DID YOU HEAR ABOUT THE MORGANS? (PG)

HUGH Grant, again in bumbling Brit mode, reunites with Sarah Jessica Parker for the first time since the misfiring 1996 thriller Extreme Measures. They play a troubled couple who have the chance to repair their marriage thanks to a witness relocation scheme.

STAR RATING: **

NINE (12A)

OSCAR-winning Chicago director, Rob Marshall, returns to what he knows best after the poor fit of his follow-up Memoirs Of A Geisha. Daniel Day-Lewis’s female co-stars (Nicole Kidman, Penelope Cruz, Marion Cotillard, Sophia Loren, Judi Dench) deliver show-stopping performances.

STAR RATING: ****

NOWHERE BOY (15)

CELEBRATED conceptual artist Sam Taylor-Wood makes her directorial debut with this handsomely-crafted valentine to John Lennon’s formative years, based on the memoirs of the assassinated former Beatle’s half-sister. Aaron Johnson stars as the pre-Fab Four Liverpudlian torn between his emotionally-repressed aunt and guardian (Kristin Scott Thomas) and unstable, biological mother (Anne-Marie Duff).

STAR RATING: ****

PLANET 51 (U)

COMPUTER-animated comedy where little green men, women and child live in domestic bliss.
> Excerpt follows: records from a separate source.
(** * claude-code-discord: the session supervisor, verified against its source

    A shallow embedding of the JSON-streaming process manager (the
    [ClaudeSession] class with [send], [handleJsonLine], [shortenPath] and
    [kill], and the registry functions around the [sessions] map), of the
    PTY version's registry, of the output formatter's [splitMessage] and of
    the throttled reply of [DiscordBot.handleMessage], followed by the
    properties established about them.

    JavaScript strings are sequences of UTF-16 code units; they are kept as
    lists of code units so that [length], [split], [substring] and
    concatenation are the list operations. What belongs to the runtime and
    not to the repository is either modelled after its specification
    ([Buffer.prototype.toString], the string methods, truthiness, [+]) or
    taken as given ([JSON.parse], through the class [Runtime]). Part I holds
    the definitions, Part II the lemmas and theorems. *)

From Stdlib Require Import ZArith NArith Lia List Bool String Ascii.
From Stdlib.Strings Require Import Byte.
From stdpp Require Import base gmap list.
Import ListNotations.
But the crash-landing of a dim-witted American astronaut (voiced by Dwayne “The Rock” Johnson) causes chaos.

STAR RATING: **

THE SEPTEMBER ISSUE (12A)

MEET the true life inspiration for The Devil Wears Prada, the famously icy Anna Wintour, editor-in-chief of American Vogue, in RJ Cutler’s documentary following the autumn issue of the iconic magazine and exploring Wintour’s fascination relationship with her creative designer Grace Coddington. Showing at Clwyd Theatr Cymru in Mold on Thursday only.

STAR RATING: ***

SHERLOCK HOLMES (12A)

GUY Ritchie’s reinvention of Sir Arthur Conan Doyle’s legendary sleuth should have been a dream new beginning for the director following a series of lacklustre offerings. However, his biggest budget to date, and first film since divorcing Madonna, has produced an entertaining triumph of style over substance as Robert Downey Jr and Jude Law track a killer who comes back from the dead.

STAR RATING: ***

TRICKS (12A)

CHARMING bittersweet comedy about childhood, directed by Andrzej Jakimowski and telling the tale of 10-year-old Stefek who is convinced the man boarding a train every day is the father he has never met. Showing at Clwyd Theatr Cymru in Mold on Tuesday and Wednesday.

STAR RATING: ***

THE TWILIGHT SAGA: NEW MOON (12A)

THE eagerly anticipated rendering of the second installment of the four-book Twilight saga is thoroughly entertaining and more polished than its predecessor.

STAR RATING: ***

WHERE THE WILD THINGS ARE (PG)

SPIKE Jonze’s heartbreaking, visually-stunning adaptation of Maurice Sendak’s beloved children’s story is not a sentimental coming-of-age story viewed through rose-tinted spectacles.